What Is The Process Of Social Security Disability Benefits?
What Does The Denial Letter From Social Security Actually Say?
If it is a denial letter, first of all it will indicate that you were denied benefits based on your application. It will give you a general explanation of why you were denied, such as if you can do other work, or that they believe you can do work that you have performed in the past. In that case, it will give a list of what records they have reviewed to make that determination. The date on the top right hand corner is important, because you have sixty days from that date to appeal the decision along with five days from the date the denial was mailed.
Does Someone Actually Have To Appeal Or Could They Just Refile?
Nobody has to appeal. You can do either one, but appealing or refiling is to ones benefit. It depends on the circumstances of each case and what level you are on. If you are not at the hearing level, then generally if you believe the decision is wrong, you should appeal. If you are at the hearing level and you are denied by a judge, then you have to make a decision to appeal or refile. You cannot appeal to the appeals council and begin a new application process at the same time.
Previously, attorneys used to be able to do both of those for clients, but several years ago; they instituted a new rule that said you have to pick one. At the initial and reconsideration level, if you appeal, you have a protective filing date from your initial application date which is important when you are determining back benefits. If you decide to refile because you have missed your appeal period, then you may ask for a reopening of prior applications. However, there are time limits on how far you can go back with the applications in order to reopen and you may be giving up your rights to past benefits, if you refile instead of a timely appealing a denial.
What Is The Reconsideration Review?
The reconsideration review is an appeal that is filed after the initial denial is done. Essentially, it is the same review process that is conducted at the initial level. It is just conducted by a different person at the Social Security Administration. They look at the alleged impairments, at the medical records and they look at your work history as well as any current work that you may be doing to determine whether or not you are truly disabled. One thing to remember at this level is there is only an eleven percent approval rating, which means approximately eighty-nine percent of the people that are filing for this request for reconsideration are resulting in denials.
What Happens At The Hearing Before An Administrative Law Judge?
It is generally an in person hearing before an Administrative Law Judge. However, they are doing video conference hearings now as well. If you do not object to this video hearing timely, they may require that you do your hearing in that manner.
I do not generally recommend a video hearing in lieu of an in person hearing. The judge cannot get a good feel for the claimant over a video the way they can in person. The Administrative Law Judge, also known as the ALJ, will generally open the hearing, which is recorded, by introducing everyone in the room. This would include the judge, the assistant who is handling the recording equipment as well as the claimant, the attorney if one is present for the claimant, and any experts that may either be there in person or sometimes by telephone.
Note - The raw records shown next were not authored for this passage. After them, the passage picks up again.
(* ================================================================== *)
(** * The model wrappers of utils_nlp *)

(** [Processor] and [SequenceClassifier] come from
    [utils_nlp.models.transformers.sequence_classification]; the loop of
    cell 19 only calls them, so they are parameters here.  Every call
    may raise, and every call may change the world outside the notebook
    (download caches, accelerator memory, the clock).  A frame is handed
    over as a value: a wrapper that changed [df_train] or [df_test] in
    place, or drew from numpy's global generator, is not covered. *)
Class Wrappers : Type := {
  World : Type;
  processor : Type;
  dataloader : Type;
  classifier : Type;
  Processor : string -> bool -> string -> World -> result processor * World;
  create_dataloader_from_df :
    processor -> DataFrame -> string -> string -> nat -> nat -> nat -> bool ->
    World -> result dataloader * World;
  SequenceClassifier : string -> nat -> string -> World -> result classifier * World;
  fit : classifier -> dataloader -> nat -> nat -> World -> result classifier * World;
  predict : classifier -> dataloader -> nat -> World -> result (list Z) * World;
  perf_counter : World -> Q
}.

Definition endswith (s suffix : string) : bool :=
  let n := String.length s in
  let k := String.length suffix in
  (k <=? n)%nat && String.eqb (String.substring (n - k) k s) suffix.

(** One entry of [results]. *)
Record ResultRecord : Type := mkResultRecord {
  accuracy : Q;
  f1 : Q;
  time_hrs : Q
}.

(** A record whose scores are rates. *)
Definition rates (rec : ResultRecord) : Prop :=
  0 <= accuracy rec /\ accuracy rec <= 1 /\ 0 <= f1 rec /\ f1 rec <= 1.

(* ================================================================== *)
(** * The notebook's global state and its cells *)

Section Notebook.
Context {R : RandomGen} {W : Wrappers}.
Variable CACHE_DIR : string.

(** The global variables the cells read and write, numpy's global
    generator, the world of the wrappers, and the scraps glued for the
    test harness. *)
Record Notebook : Type := mkNotebook {
  df : DataFrame;
  df_train : DataFrame;
  df_test : DataFrame;
  label_encoder : option LabelEncoder.t;
  num_labels : nat;
  results : list (string * ResultRecord);
  scraps : list (string * Q);
  np_random : rng_state;
  world : World
}.

Definition set_df_train (v : DataFrame) (s : Notebook) : Notebook :=
  mkNotebook (df s) v (df_test s) (label_encoder s) (num_labels s)
             (results s) (scraps s) (np_random s) (world s).
Definition set_df_test (v : DataFrame) (s : Notebook) : Notebook :=
  mkNotebook (df s) (df_train s) v (label_encoder s) (num_labels s)
             (results s) (scraps s) (np_random s) (world s).
Definition set_label_encoder (v : option LabelEncoder.t) (s : Notebook)
  : Notebook :=
  mkNotebook (df s) (df_train s) (df_test s) v (num_labels s)
             (results s) (scraps s) (np_random s) (world s).
Definition set_num_labels (v : nat) (s : Notebook) : Notebook :=
  mkNotebook (df s) (df_train s) (df_test s) (label_encoder s) v
             (results s) (scraps s) (np_random s) (world s).
Definition set_results (v : list (string * ResultRecord)) (s : Notebook)
  : Notebook :=
  mkNotebook (df s) (df_train s) (df_test s) (label_encoder s) (num_labels s)
             v (scraps s) (np_random s) (world s).
Definition set_scraps (v : list (string * Q)) (s : Notebook) : Notebook :=
  mkNotebook (df s) (df_train s) (df_test s) (label_encoder s) (num_labels s)
             (results s) v (np_random s) (world s).
Definition set_np_random (v : rng_state) (s : Notebook) : Notebook :=
  mkNotebook (df s) (df_train s) (df_test s) (label_encoder s) (num_labels s)
             (results s) (scraps s) v (world s).
Definition set_world (v : World) (s : Notebook) : Notebook :=
  mkNotebook (df s) (df_train s) (df_test s) (label_encoder s) (num_labels s)
             (results s) (scraps s) (np_random s) v.

(** A cell is a computation on the notebook's state that may raise; the
    state reached when it raises is kept, as the kernel keeps it. *)
Definition M (A : Type) : Type := Notebook -> result A * Notebook.

Definition ret {A : Type} (a : A) : M A := fun s => (Ok a, s).

Definition bindM {A B : Type} (m : M A) (k : A -> M B) : M B :=
  fun s => match m s with
           | (Ok a, s') => k a s'
           | (Raise e, s') => (Raise e, s')
           end.

Notation "x <~ m ;; k" := (bindM m (fun x => k))
  (at level 61, m at next level, right associativity).

Definition get {A : Type} (f : Notebook -> A) : M A := fun s => (Ok (f s), s).

Definition modify (f : Notebook -> Notebook) : M unit := fun s => (Ok tt, f s).

Definition lift {A : Type} (r : result A) : M A := fun s => (r, s).

(** A call into the wrappers: it runs in the world and leaves a world. *)
Definition call {A : Type} (f : World -> result A * World) : M A :=
  fun s => let (r, w) := f (world s) in (r, set_world w s).

(** A draw from numpy's global generator. *)
Definition draw {A : Type} (f : rng_state -> result A * rng_state) : M A :=
  fun s => let (r, g) := f (np_random s) in (r, set_np_random g s).

(** [triple P m Q E]: from a state in [P], the computation [m] either
    returns [a] in a state of [Q a], or raises [e] in a state of [E e]. *)
Definition triple {A : Type} (P : Notebook -> Prop) (m : M A)
    (Q : A -> Notebook -> Prop) (E : exn -> Notebook -> Prop) : Prop :=
  forall s, P s ->
    match m s with
    | (Ok a, s') => Q a s'
    | (Raise e, s') => E e s'
    end.

(** Everything of the state but [results] and [world]. *)
Definition same_frames (s0 s : Notebook) : Prop :=
  df s = df s0 /\ df_train s = df_train s0 /\ df_test s = df_test s0 /\
  label_encoder s = label_encoder s0 /\ num_labels s = num_labels s0 /\
  scraps s = scraps s0 /\ np_random s = np_random s0.

Definition untouched (s0 s : Notebook) : Prop :=
  results s = results s0 /\ same_frames s0 s.

Fixpoint for_each {A : Type} (l : list A) (body : A -> M unit) : M unit :=
  match l with
  | [] => ret tt
  | a :: l' => bindM (body a) (fun _ => for_each l' body)
  end.

(** Cell 8: [df_train, df_test = train_test_split(df, train_size =
    TRAIN_SIZE, random_state=0)]. *)
Definition cell8 : M unit :=
  d <~ get df ;;
  parts <~ lift (train_test_split (rows d) TRAIN_SIZE 0) ;;
  _ <~ modify (set_df_train (mkDataFrame (columns d) (fst parts))) ;;
  modify (set_df_test (mkDataFrame (columns d) (snd parts))).

(** Cell 9: both frames are sampled with no [random_state] and
    re-indexed. *)
Definition cell9 : M unit :=
  d <~ get df_train ;;
  d' <~ draw (sample d TRAIN_DATA_FRACTION None) ;;
  _ <~ modify (set_df_train (reset_index d')) ;;
  t <~ get df_test ;;
  t' <~ draw (sample t TEST_DATA_FRACTION None) ;;
  modify (set_df_test (reset_index t')).

(** Cell 12: the label column of both frames is replaced by its codes. *)
Definition cell12 : M unit :=
  _ <~ modify (set_label_encoder None) ;;
  d <~ get df_train ;;
  col <~ lift (getitem d LABEL_COL) ;;
  y <~ lift (mapM as_label col) ;;
  fc <~ lift (LabelEncoder.fit_transform y) ;;
  _ <~ modify (set_label_encoder (Some (fst fc))) ;;
  d' <~ lift (setitem d LABEL_COL (map VInt (snd fc))) ;;
  _ <~ modify (set_df_train d') ;;
  t <~ get df_test ;;
  tcol <~ lift (getitem t LABEL_COL) ;;
  ty <~ lift (mapM as_label tcol) ;;
  tcodes <~ lift (LabelEncoder.transform (fst fc) ty) ;;
  t' <~ lift (setitem t LABEL_COL (map VInt tcodes)) ;;
  _ <~ modify (set_df_test t') ;;
  enc <~ lift (getitem d' LABEL_COL) ;;
  codes <~ lift (mapM as_code enc) ;;
  modify (set_num_labels (length (np_unique Z.compare codes))).

Definition classes_of (le : option LabelEncoder.t) : result (list string) :=
  match le with
  | Some e => Ok (LabelEncoder.classes_ e)
  | None => Raise (AttributeError "classes_")
  end.

(** The body of the loop of cell 19 for one model name: preprocess,
    fine-tune, predict, eval, save results. *)
Definition fine_tune_and_score (model_name : string) : M unit :=
  proc <~ call (Processor model_name (endswith model_name "uncased") CACHE_DIR) ;;
  d <~ get df_train ;;
  train_dataloader <~ call (create_dataloader_from_df proc d TEXT_COL LABEL_COL
                              MAX_LEN BATCH_SIZE NUM_GPUS true) ;;
  t <~ get df_test ;;
  test_dataloader <~ call (create_dataloader_from_df proc t TEXT_COL LABEL_COL
                             MAX_LEN BATCH_SIZE NUM_GPUS false) ;;
  k <~ get num_labels ;;
  clf <~ call (SequenceClassifier model_name k CACHE_DIR) ;;
  t_start <~ get (fun s => perf_counter (world s)) ;;
  clf' <~ call (fit clf train_dataloader NUM_EPOCHS NUM_GPUS) ;;
  t_end <~ get (fun s => perf_counter (world s)) ;;
  preds <~ call (predict clf' test_dataloader NUM_GPUS) ;;
  col <~ lift (getitem t LABEL_COL) ;;
  y_test <~ lift (mapM as_code col) ;;
  acc <~ lift (accuracy_score y_test preds) ;;
  le <~ get label_encoder ;;
  names <~ lift (classes_of le) ;;
  class_report <~ lift (classification_report y_test preds names) ;;
  res <~ get results ;;
  modify (set_results
            (assign model_name
               (mkResultRecord acc (f1_score (macro_avg class_report))
                               ((t_end - t_start) / (3600 # 1)))
               res)).

(** Cell 19: [results = {}], then the loop over the model names. *)
Definition cell19 (model_names : list string) : M unit :=
  _ <~ modify (set_results []) ;;
  for_each model_names fine_tune_and_score.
After that, an opening statement of what the judge is there to decide is generally read into the record. In case an attorney is present, they are usually asked to give an opening statement or their theory of the case as to why the claimant should be granted social security benefits. Attorneys usually take this opportunity to point out the specific exhibits which most support the disability allegations such as forms that the doctors may have filled out, which goes along with the listing or a particular rule for social security disability.
At that point, the judge will ask the claimant questions about the general personal history, work history, education, their impairments and medical conditions and why they feel they cannot return to work. Alternately, they will have the attorney for the claimant ask the questions. This is an individual decision by the judges. Some of them like to ask their own questions; others like to have counsel do it and they will just interrupt when they feel that they need more information on a subject. Once that is completed, if the judge has any additional questions, he or she will ask them. If there are experts involved such as a medical or a vocational expert, they will be asked for their opinions based on specific facts provided by the judge, which are supposed to be derived from the written record along with the information provided during the hearing.
A closing statement may be provided by the attorney, depending on the judge’s wishes at that time. The judge may provide their decision or they may advise you that you will receive a written decision in the mail. You may get the decision in as little as a few weeks or as much as a few months. No one should walk away from a hearing that they do not have a decision, feeling they lost. There are some judges that absolutely will just not give you a decision at the time of the hearing, whether you win or lose. They will not do it. So, just because you do not get a decision at the end, does not mean it will not be favorable.